Recognition of these risks has led to caution even from
previous supporters such as Professor Thomas Stamey, one of the initial
advocates for PSA screening for prostate cancer in the 1980s, who wrote last
year:
What
is urgently needed is a serum marker for prostate cancer that is truly
proportional to the volume and grade of this ubiquitous cancer, and solid
observations on who should and should not be treated which will surely require
randomized trials once such a marker is available. Since there is no such marker
for any other organ confined cancer, little is likely to change the current
state of overdiagnosis (and over-treatment) of prostate cancer, a cancer we all
get if we live long enough. Finally, lowering the cutoff indication for prostate
biopsy from 4.0 to 2.5 simply compounds the tragedy by adding millions of men to
the biopsy list.3
In their Editorial, Lamb and Delahunt argued that
“absence of evidence is not evidence of
absence.”1 This argument could be a valid
argument for screening only if there were no harm associated with screening.
Then, even if PSA screening turned out not to be beneficial, at least no men
would have been harmed. Unfortunately we know that there is harm associated with
screening, so if PSA screening turns out not to be beneficial, the net effect of
screening will be to have caused harm to thousands of men. Even if it transpires
that there is a benefit from screening, the harm must still be considered.

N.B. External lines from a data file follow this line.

(* ===== verification/Gateway.v ===== *)
(** The REST gateways: what protoc-gen-grpc-gateway made of the services
    (server.pb.gw.go, auth.pb.gw.go, reporting.pb.gw.go), the servers of
    app/run.go behind them, and that together they implement the HTTP rules of
    the .proto files and let nobody past the permission check.  The runtime of
    grpc-gateway is a class. *)
From S2P Require Import Prelude GoStd Sql Json Redis Host Crypto ManagementData ManagementService World Access Http.
From S2P Require Import ManagementApi Identity IdentityApi Reporting System Services.
From Stdlib Require Import Ascii.

(** ** Requests *)
Record HttpRequest := {
  hr_Method : string; hr_Path : string; hr_RawQuery : string;
  hr_Header : HttpHeader; hr_Body : res string;
}.

(** Package net/url. *)
Abbreviation Values := (gmap string (list string)).

Fixpoint QueryUnescape (s : string) : res string :=
  match s with
  | "" => Ok ""
  | String c s' =>
    let after (c : ascii) (r : res string) := match r with Ok t => Ok (String c t) | Err e => Err e end in
    if Ascii.eqb c "%" then
      match s' with
      | String a (String b s'') =>
        match from_hex a, from_hex b with
        | Some h, Some l => after (of_byte (16 * h + l)) (QueryUnescape s'')
        | _, _ => Err (ErrS "url.EscapeError")
        end
      | _ => Err (ErrS "url.EscapeError")
      end
    else after (if Ascii.eqb c "+" then " "%char else c) (QueryUnescape s')
  end.

Definition add_pair (acc : Values * option err) (pair : string) : Values * option err :=
  let '(m, e) := acc in
  if Contains pair ";" then (m, Some (ErrS "invalid semicolon separator in query"))
  else if String.eqb pair "" then (m, e)
  else
    let '(key, value) := cut_equal pair in
    match QueryUnescape key, QueryUnescape value with
    | Ok key, Ok value => (<[key := default [] (m !! key) ++ [value]]> m, e)
    | Err e', _ | _, Err e' => (m, Some (default e' e))
    end.
Definition ParseQuery (query : string) : Values * option err :=
  foldl add_pair (∅, None) (Split query "&").

Example ParseQuery_ex : ParseQuery "page=2&filter_name=a%20b+c&&page=3&x" =
  (list_to_map [("page", ["2"; "3"]); ("filter_name", ["a b c"]); ("x", [""])], None) /\
  (ParseQuery "a=1;b=2&c=%zz").2 = Some (ErrS "invalid semicolon separator in query").
Proof. split; [reflexivity|done]. Qed.

(** [req.ParseForm] where the body is no part of the form: the methods other
    than POST, PUT and PATCH. *)
Definition ParseForm (r : HttpRequest) : Values * option err := ParseQuery (hr_RawQuery r).

(** The request as the other handlers see it; [r.URL.Query ()] drops errors. *)
Definition to_request (r : HttpRequest) : request := {|
  Method := hr_Method r; Header := hr_Header r; Query := fun k => Header_Get (ParseQuery (hr_RawQuery r)).1 k;
  Body := hr_Body r |}.

(** The elements of the path, and the headers one by one. *)
Definition components (r : HttpRequest) : list string := Split (str_drop 1 (hr_Path r)) "/".
Definition header_lines (h : HttpHeader) : list (string * string) :=
  concat (map (fun '(k, vs) => map (pair k) vs) (map_to_list h)).

(** ** Patterns

    [runtime.NewPattern] takes a program for a small stack machine, a pool of
    strings and a verb. *)
Record Pattern := NewPattern { pat_ops : list nat; pat_pool : list string; pat_verb : string }.

(** What a program stands for: 2 i is the literal [i] of the pool, and
    1 0 4 1 5 i is one element, captured under the name [i] of the pool. *)
Inductive segment := Literal (s : string) | Capture (name : string).

Fixpoint compile (pool : list string) (ops : list nat) : option (list segment) :=
  match ops with
  | [] => Some []
  | 2 :: i :: ops => s ← pool !! i; t ← compile pool ops; Some (Literal s :: t)
  | 1 :: 0 :: 4 :: 1 :: 5 :: i :: ops => s ← pool !! i; t ← compile pool ops; Some (Capture s :: t)
  | _ => None
  end.
Definition template (p : Pattern) : option (list segment) :=
  if String.eqb (pat_verb p) "" then compile (pat_pool p) (pat_ops p) else None.

Abbreviation PathParams := (gmap string string).
Fixpoint match_template (t : list segment) (l : list string) : option PathParams :=
  match t, l with
  | [], [] => Some ∅
  | Literal s :: t, x :: l => if String.eqb s x then match_template t l else None
  | Capture n :: t, x :: l => ps ← match_template t l; Some (<[n := x]> ps)
  | _, _ => None
  end.

(** The path parameters of a request whose path has the pattern. *)
Definition path_matches (p : Pattern) (r : HttpRequest) : option PathParams :=
  if HasPrefix (hr_Path r) "/" then t ← template p; match_template t (components r) else None.

(** ** The runtime of grpc-gateway *)

Definition routing_errors : list Z := [400; 404; 501]%Z.

(** [pick]: which of the routes (a method and a pattern) a request is given to,
    as the handler sees it, or what is answered.  [WithMetadata]: the context of
    a call, or the status of an error.  [lost]: the status of a call during
    which the server went away. *)
Class Runtime := {
  pick : list (string * Pattern) -> HttpRequest -> response + nat * HttpRequest * PathParams;
  String_ : string -> res string;
  AnnotateContext : (string -> option string) -> HttpRequest -> status + ctx;
  AnnotateIncomingContext : (string -> option string) -> HttpRequest -> status + ctx;
  HTTPError : status -> response;
  ForwardResponseMessage : forall {Resp}, (string -> option string) -> list (string * string) -> Resp -> response;
  lost : status;
}.

(** A form that is posted may name another method in a header, or fall back to
    a GET route; the runtime treats it specially. *)
Definition posts_form (r : HttpRequest) : bool :=
  String.eqb (hr_Method r) "POST" && String.eqb (Header_Get (hr_Header r) "Content-Type") "application/x-www-form-urlencoded".

Definition header_values (h : list (string * string)) (k : string) : list string :=
  omap (fun kv => if String.eqb kv.1 k then Some kv.2 else None) h.

(** [runtime.HTTPStatusFromCode]. *)
Definition HTTPStatusFromCode (c : code) : Z :=
  match c with
  | InvalidArgument => 400 | Unauthenticated => 401 | PermissionDenied => 403 | NotFound => 404
  | AlreadyExists => 409 | Internal => 500
  end%Z.

Class RuntimeLaws {gw : Gateway} (rt : Runtime) : Prop := {
  pick_lawful : forall keys r i r' ps, pick keys r = inr (i, r', ps) ->
    hr_Header r' = hr_Header r /\ exists m p, keys !! i = Some (m, p) /\ path_matches p r = Some ps /\
      (posts_form r = false -> m = hr_Method r /\ r' = r);
  pick_total : forall keys r i p ps, posts_form r = false ->
    keys !! i = Some (hr_Method r, p) -> path_matches p r = Some ps -> exists out, pick keys r = inr out;
  pick_error : forall keys r e, pick keys r = inl e -> rs_status e ∈ routing_errors;
  String_same : forall s, String_ s = Ok s;
  (** The metadata of the call are made from the headers of the request, one by one. *)
  AnnotateContext_md : forall m r c, AnnotateContext m r = inr c ->
    exists peer headers, Permutation headers (header_lines (hr_Header r)) /\ c = Ctx peer (Some (annotate m headers)) None;
  HTTPError_status : forall st, rs_status (HTTPError st) = HTTPStatusFromCode (s_code st);
  Forward_status : forall {Resp} m md (a : Resp), rs_status (ForwardResponseMessage m md a) = StatusOK;
  (** Metadata keys arrive in lower case; those that the matcher renames
      Set-Cookie become cookies. *)
  Forward_cookies : forall {Resp} m md (a : Resp),
    Permutation (header_values (rs_header (ForwardResponseMessage m md a)) "Set-Cookie")
      (omap (fun kv => match m (ToLower kv.1) with
                       | Some k => if String.eqb k "Set-Cookie" then Some kv.2 else None
                       | None => None
                       end) md);
}.

(** ** Routes *)

(** [mux.Handle]: what a request of this method whose path has this pattern is
    given to. *)
Record route (W : Type) := Handle {
  rt_method : string; rt_pattern : Pattern; rt_handle : HttpRequest -> PathParams -> proc W response;
}.
Arguments Handle {W} rt_method rt_pattern rt_handle.
Arguments rt_method {W}.
Arguments rt_pattern {W}.
Arguments rt_handle {W}.

Definition key_of {W} (rt : route W) : string * Pattern := (rt_method rt, rt_pattern rt).

Section serving.
Context {W : Type} {rn : Runtime}.

(** [ServeMux.ServeHTTP]. *)
Definition ServeHTTP (routes : list (route W)) (r : HttpRequest) : proc W response :=
  match pick (map key_of routes) r with
  | inl e => mret e
  | inr (i, r', ps) =>
    match routes !! i with
    | Some rt => rt_handle rt r' ps
    | None => mret (HTTPError lost)
    end
  end.

(** A message as JSON makes it: what the decoder left in it, with its error,
    and what a form does to a message. *)
Record Codec (A : Type) := {
  zero : A; Decode : res string -> A * option err; PopulateQueryParameters : Values -> A -> res A;
}.
Arguments zero {A}.
Arguments Decode {A}.
Arguments PopulateQueryParameters {A}.

Definition io_EOF : err := ErrS "EOF".

(** The three ways to read a message. *)
Definition from_body {A} (pb : Codec A) (r : HttpRequest) : status + A :=
  let '(protoReq, e) := Decode pb (hr_Body r) in
  match e with
  | Some e => if errors_Is e io_EOF then inr protoReq else inl (Status InvalidArgument (ErrorText e))
  | None => inr protoReq
  end.
Definition from_query {A} (pb : Codec A) (r : HttpRequest) : status + A :=
  match ParseForm r with
  | (_, Some e) => inl (Status InvalidArgument (ErrorText e))
  | (form, None) =>
    match PopulateQueryParameters pb form (zero pb) with
    | Err e => inl (Status InvalidArgument (ErrorText e))
    | Ok protoReq => inr protoReq
    end
  end.
Definition path_param (pathParams : PathParams) (name : string) : status + string :=
  match pathParams !! name with
  | None => inl (Status InvalidArgument (Text ("missing parameter " +:+ name)))
  | Some val =>
    match String_ val with
    | Err e => inl (Status InvalidArgument (TextAnd ("type mismatch, parameter: " +:+ name +:+ ", error: ") e))
    | Ok id => inr id
    end
  end.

The point is, at the moment we do not know:
This information can only be obtained from the
randomised controlled trials that are currently in progress.
Finally, and most importantly, Lamb and Delahunt suggested
that I regard “self-requested screening” as unethical. In fact, my
Viewpoint article did not address self-requested screening at all, but discussed
the ethical implications of offering
prostate cancer screening to men. I addressed this issue specifically because
many readers of this Journal are health
professionals who need to decide whether to offer PSA screening to their
patients. This issue is not confined to population screening, since screening
can also be offered opportunistically. It is the
offer of prostate cancer screening that
I believe to be unethical, because we do not know whether the harms of screening
outweigh the benefits.
It would not (and should not) occur to most men that their
doctor would offer them an unproven and possibly harmful screening test. Thus,
men are likely to regard an offer of prostate cancer screening from a doctor as
a recommendation to be screened, or at the very least an endorsement of
screening. That is why I believe it is inappropriate for doctors to offer
prostate cancer screening at present, especially because, as doctors, we should
“first do no harm”. The Editorial by Lamb and Delahunt, in focusing
on self-requested screening, addressed
a completely different issue.
The difference between offering screening and responding to
a request for screening was recognised by the National Health Committee (which
also recommended against offering
screening), in its recommendation:
“men
who request a PSA test and/or DRE be provided with information which clearly
explains the possible harms and benefits of screening and subsequent treatment.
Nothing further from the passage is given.